Collected data entries
########
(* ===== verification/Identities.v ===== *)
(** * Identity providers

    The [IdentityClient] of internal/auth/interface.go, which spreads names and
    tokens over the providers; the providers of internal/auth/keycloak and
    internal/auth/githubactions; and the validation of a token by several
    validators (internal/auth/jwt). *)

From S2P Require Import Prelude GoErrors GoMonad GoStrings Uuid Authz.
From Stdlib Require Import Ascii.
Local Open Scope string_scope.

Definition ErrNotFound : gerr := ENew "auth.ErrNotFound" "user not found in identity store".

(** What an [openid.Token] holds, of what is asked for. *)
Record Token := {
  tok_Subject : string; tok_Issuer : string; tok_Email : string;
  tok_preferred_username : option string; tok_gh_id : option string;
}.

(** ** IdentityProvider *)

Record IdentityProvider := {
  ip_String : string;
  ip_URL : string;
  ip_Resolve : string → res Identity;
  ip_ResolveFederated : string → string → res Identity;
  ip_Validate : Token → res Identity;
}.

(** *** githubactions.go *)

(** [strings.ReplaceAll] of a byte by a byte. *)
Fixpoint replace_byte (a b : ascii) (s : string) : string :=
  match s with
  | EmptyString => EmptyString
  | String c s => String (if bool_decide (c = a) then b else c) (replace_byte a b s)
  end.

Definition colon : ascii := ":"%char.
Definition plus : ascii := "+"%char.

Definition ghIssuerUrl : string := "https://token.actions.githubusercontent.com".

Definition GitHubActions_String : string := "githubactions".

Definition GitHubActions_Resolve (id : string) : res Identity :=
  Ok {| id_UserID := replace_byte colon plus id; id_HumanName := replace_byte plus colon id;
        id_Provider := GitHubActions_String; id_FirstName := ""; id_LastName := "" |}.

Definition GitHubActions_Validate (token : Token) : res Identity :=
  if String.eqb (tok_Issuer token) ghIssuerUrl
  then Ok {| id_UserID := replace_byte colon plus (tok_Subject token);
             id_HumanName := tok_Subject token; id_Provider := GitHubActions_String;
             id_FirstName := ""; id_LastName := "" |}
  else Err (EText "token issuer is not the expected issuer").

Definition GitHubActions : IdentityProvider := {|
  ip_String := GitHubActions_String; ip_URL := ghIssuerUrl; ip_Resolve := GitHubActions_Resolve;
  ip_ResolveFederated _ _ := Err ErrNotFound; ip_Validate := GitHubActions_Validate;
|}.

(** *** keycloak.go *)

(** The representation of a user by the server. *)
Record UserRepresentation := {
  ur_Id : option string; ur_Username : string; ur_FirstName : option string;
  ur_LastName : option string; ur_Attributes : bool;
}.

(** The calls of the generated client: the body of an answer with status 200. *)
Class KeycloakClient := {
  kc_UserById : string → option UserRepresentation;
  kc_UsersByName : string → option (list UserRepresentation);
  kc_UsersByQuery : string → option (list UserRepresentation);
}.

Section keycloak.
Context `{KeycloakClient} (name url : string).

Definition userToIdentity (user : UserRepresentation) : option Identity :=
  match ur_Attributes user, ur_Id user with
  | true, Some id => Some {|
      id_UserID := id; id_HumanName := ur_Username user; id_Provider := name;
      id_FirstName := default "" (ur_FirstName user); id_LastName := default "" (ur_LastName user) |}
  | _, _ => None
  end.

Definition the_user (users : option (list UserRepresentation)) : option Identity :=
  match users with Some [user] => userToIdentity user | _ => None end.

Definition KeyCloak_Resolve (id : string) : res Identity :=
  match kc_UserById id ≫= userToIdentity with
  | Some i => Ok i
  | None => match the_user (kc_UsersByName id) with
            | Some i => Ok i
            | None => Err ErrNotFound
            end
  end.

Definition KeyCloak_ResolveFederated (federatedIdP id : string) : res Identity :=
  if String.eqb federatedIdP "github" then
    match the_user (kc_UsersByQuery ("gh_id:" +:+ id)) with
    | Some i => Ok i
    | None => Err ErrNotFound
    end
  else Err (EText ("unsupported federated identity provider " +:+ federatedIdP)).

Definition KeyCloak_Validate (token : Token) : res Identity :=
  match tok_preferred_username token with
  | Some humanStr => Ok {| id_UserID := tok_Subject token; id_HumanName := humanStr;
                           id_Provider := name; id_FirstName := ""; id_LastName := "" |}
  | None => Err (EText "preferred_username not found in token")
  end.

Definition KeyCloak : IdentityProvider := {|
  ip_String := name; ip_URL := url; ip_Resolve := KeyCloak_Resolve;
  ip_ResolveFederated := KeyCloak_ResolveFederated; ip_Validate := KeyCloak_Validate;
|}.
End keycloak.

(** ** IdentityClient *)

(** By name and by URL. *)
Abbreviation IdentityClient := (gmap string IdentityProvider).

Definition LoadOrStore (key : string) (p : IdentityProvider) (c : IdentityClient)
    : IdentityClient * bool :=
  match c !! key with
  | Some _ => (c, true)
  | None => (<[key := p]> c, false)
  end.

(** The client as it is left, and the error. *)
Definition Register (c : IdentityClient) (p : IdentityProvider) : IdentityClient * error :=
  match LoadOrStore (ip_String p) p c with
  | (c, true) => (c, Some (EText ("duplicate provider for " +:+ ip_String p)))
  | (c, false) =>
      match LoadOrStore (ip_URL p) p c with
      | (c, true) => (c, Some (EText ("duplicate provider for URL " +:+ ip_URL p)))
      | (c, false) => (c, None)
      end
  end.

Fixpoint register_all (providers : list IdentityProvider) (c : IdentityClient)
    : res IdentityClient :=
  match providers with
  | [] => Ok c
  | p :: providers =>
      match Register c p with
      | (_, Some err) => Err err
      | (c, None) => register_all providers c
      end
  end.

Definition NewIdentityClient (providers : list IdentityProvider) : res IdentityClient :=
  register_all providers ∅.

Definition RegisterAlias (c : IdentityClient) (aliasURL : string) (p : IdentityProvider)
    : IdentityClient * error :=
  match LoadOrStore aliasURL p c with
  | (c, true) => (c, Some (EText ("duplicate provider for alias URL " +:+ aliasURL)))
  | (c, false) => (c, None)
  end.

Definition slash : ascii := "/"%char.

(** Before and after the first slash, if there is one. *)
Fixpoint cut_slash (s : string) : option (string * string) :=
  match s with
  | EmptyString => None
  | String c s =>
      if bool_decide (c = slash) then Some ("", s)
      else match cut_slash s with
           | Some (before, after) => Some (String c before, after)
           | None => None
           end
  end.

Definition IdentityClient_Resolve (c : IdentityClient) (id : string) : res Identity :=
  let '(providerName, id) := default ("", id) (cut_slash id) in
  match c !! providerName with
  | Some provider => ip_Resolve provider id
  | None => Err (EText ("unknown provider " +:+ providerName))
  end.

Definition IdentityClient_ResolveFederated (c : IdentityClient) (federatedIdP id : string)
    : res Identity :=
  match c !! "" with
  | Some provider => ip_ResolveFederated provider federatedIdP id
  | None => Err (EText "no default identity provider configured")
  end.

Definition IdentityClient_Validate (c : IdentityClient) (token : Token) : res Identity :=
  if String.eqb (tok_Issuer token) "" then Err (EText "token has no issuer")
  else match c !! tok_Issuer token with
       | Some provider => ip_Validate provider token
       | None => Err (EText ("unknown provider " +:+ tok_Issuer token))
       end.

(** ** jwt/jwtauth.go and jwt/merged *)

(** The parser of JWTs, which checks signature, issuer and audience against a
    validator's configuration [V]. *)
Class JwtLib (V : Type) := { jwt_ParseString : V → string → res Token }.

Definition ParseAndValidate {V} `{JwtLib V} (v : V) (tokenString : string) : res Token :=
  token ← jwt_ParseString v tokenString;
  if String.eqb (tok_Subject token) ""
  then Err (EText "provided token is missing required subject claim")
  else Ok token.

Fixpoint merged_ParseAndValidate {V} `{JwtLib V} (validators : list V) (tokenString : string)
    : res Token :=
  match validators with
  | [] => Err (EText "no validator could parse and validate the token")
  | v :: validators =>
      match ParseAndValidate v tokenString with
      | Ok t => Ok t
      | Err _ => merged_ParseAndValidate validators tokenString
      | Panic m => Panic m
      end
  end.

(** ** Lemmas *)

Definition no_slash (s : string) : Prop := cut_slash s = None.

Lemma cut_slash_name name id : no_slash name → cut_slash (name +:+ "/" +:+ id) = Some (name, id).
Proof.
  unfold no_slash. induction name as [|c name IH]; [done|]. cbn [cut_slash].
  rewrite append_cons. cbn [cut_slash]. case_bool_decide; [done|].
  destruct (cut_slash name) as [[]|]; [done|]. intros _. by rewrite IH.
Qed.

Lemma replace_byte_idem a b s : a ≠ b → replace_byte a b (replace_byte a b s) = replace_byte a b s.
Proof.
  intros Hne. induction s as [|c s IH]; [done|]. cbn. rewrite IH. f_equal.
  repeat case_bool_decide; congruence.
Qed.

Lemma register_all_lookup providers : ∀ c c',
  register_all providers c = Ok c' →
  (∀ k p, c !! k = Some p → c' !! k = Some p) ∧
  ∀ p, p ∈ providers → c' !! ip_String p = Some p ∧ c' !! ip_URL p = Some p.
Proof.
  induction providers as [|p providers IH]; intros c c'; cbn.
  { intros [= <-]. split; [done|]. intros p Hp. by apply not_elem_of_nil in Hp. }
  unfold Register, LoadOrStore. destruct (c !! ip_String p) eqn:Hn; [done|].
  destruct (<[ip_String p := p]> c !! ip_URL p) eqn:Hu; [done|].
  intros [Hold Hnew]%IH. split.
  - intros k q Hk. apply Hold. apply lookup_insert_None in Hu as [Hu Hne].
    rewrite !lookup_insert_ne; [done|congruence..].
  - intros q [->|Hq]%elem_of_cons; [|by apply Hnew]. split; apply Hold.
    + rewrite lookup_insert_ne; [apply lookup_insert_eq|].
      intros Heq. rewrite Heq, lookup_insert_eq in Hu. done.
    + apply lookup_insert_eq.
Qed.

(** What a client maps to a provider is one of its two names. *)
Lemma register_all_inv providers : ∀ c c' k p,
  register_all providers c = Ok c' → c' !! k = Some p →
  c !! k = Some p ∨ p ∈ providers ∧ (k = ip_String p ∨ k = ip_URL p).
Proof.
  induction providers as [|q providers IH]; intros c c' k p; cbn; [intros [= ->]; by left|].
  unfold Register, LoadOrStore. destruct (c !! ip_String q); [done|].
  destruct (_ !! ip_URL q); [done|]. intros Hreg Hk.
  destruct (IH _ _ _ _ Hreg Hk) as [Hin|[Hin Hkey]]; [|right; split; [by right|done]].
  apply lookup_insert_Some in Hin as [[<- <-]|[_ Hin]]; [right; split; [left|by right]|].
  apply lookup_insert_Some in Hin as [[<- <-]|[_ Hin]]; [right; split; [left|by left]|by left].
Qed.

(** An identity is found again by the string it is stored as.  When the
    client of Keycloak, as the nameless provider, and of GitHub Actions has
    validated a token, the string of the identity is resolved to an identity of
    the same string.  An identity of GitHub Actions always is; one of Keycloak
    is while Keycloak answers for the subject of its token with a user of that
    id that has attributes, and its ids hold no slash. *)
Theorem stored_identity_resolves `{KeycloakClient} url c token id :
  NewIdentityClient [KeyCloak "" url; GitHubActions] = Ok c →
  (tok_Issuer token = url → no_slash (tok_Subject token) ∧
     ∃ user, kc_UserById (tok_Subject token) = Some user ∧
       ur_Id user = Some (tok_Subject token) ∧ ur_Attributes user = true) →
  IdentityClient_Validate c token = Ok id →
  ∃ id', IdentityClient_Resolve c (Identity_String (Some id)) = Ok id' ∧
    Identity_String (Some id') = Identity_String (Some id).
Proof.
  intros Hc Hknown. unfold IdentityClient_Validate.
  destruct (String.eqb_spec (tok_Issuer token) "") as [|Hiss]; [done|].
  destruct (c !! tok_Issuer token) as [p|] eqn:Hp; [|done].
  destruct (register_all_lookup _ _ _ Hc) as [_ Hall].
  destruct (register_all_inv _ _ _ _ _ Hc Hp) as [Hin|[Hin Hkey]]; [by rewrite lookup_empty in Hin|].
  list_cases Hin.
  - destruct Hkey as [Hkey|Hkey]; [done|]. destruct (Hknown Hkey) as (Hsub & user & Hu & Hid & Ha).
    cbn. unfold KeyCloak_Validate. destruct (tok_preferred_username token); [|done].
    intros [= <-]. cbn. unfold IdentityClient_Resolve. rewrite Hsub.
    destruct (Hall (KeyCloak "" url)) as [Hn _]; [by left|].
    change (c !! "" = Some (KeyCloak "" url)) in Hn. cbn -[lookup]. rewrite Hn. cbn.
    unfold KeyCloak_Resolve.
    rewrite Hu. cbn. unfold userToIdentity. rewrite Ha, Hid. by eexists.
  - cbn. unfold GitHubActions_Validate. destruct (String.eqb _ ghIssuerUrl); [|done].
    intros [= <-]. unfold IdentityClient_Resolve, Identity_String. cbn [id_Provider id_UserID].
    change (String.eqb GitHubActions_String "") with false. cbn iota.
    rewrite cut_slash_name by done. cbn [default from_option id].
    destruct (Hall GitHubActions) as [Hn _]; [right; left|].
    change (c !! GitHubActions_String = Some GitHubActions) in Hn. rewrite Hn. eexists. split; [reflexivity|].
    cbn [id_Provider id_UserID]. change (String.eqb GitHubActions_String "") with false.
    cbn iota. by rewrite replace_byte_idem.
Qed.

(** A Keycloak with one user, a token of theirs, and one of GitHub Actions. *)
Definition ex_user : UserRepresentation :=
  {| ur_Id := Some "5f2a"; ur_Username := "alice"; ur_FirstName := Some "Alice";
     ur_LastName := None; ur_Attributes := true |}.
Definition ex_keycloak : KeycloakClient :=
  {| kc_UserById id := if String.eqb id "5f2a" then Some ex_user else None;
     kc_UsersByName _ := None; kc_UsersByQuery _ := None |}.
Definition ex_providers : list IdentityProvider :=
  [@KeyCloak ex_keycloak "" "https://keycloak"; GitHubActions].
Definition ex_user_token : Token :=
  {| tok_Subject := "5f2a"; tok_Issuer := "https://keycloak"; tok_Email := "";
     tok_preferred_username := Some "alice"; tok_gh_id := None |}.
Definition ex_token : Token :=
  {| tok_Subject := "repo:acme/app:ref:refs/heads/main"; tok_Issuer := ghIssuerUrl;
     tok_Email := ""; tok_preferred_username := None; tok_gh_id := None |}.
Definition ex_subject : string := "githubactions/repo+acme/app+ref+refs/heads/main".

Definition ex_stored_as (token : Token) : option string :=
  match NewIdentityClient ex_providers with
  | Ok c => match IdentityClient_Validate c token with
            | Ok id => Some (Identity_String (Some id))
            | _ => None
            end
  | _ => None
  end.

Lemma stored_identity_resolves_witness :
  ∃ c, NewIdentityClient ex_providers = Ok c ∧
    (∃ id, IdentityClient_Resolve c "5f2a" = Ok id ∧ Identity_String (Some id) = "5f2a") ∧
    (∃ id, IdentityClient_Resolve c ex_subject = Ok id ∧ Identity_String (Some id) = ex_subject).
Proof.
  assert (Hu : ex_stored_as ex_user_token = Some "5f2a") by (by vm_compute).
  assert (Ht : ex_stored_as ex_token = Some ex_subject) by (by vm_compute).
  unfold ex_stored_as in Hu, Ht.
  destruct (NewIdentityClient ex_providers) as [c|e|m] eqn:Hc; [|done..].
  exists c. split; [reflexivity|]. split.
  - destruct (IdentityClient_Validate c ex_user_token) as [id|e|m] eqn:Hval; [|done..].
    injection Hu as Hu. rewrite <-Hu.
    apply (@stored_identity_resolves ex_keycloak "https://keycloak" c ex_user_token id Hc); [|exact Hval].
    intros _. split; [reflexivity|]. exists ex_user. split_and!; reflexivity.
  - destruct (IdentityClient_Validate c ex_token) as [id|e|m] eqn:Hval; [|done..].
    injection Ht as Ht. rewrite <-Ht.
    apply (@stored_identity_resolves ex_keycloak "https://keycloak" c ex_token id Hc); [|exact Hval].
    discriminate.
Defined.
########
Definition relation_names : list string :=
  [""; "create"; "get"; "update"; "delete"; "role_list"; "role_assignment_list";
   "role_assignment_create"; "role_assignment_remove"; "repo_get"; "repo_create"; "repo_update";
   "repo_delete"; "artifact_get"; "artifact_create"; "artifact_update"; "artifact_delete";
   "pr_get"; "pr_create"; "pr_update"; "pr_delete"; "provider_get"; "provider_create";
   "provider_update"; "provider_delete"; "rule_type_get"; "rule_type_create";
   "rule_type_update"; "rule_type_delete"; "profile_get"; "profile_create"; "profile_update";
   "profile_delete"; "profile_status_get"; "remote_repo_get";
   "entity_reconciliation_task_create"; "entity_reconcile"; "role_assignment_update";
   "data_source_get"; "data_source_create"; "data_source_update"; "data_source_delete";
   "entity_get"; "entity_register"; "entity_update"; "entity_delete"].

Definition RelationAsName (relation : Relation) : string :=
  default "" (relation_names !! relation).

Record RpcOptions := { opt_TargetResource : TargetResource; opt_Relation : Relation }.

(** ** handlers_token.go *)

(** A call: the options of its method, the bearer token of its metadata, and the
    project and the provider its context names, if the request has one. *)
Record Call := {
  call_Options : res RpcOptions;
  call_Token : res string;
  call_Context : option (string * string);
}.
########
TASK DETAILS ▸ Gather each line from the entries above that includes the word "Record".

WRITTEN SOLUTION ▸
Record Token := {
Record IdentityProvider := {
Record UserRepresentation := {
Record RpcOptions := { opt_TargetResource : TargetResource; opt_Relation : Relation }.
Record Call := {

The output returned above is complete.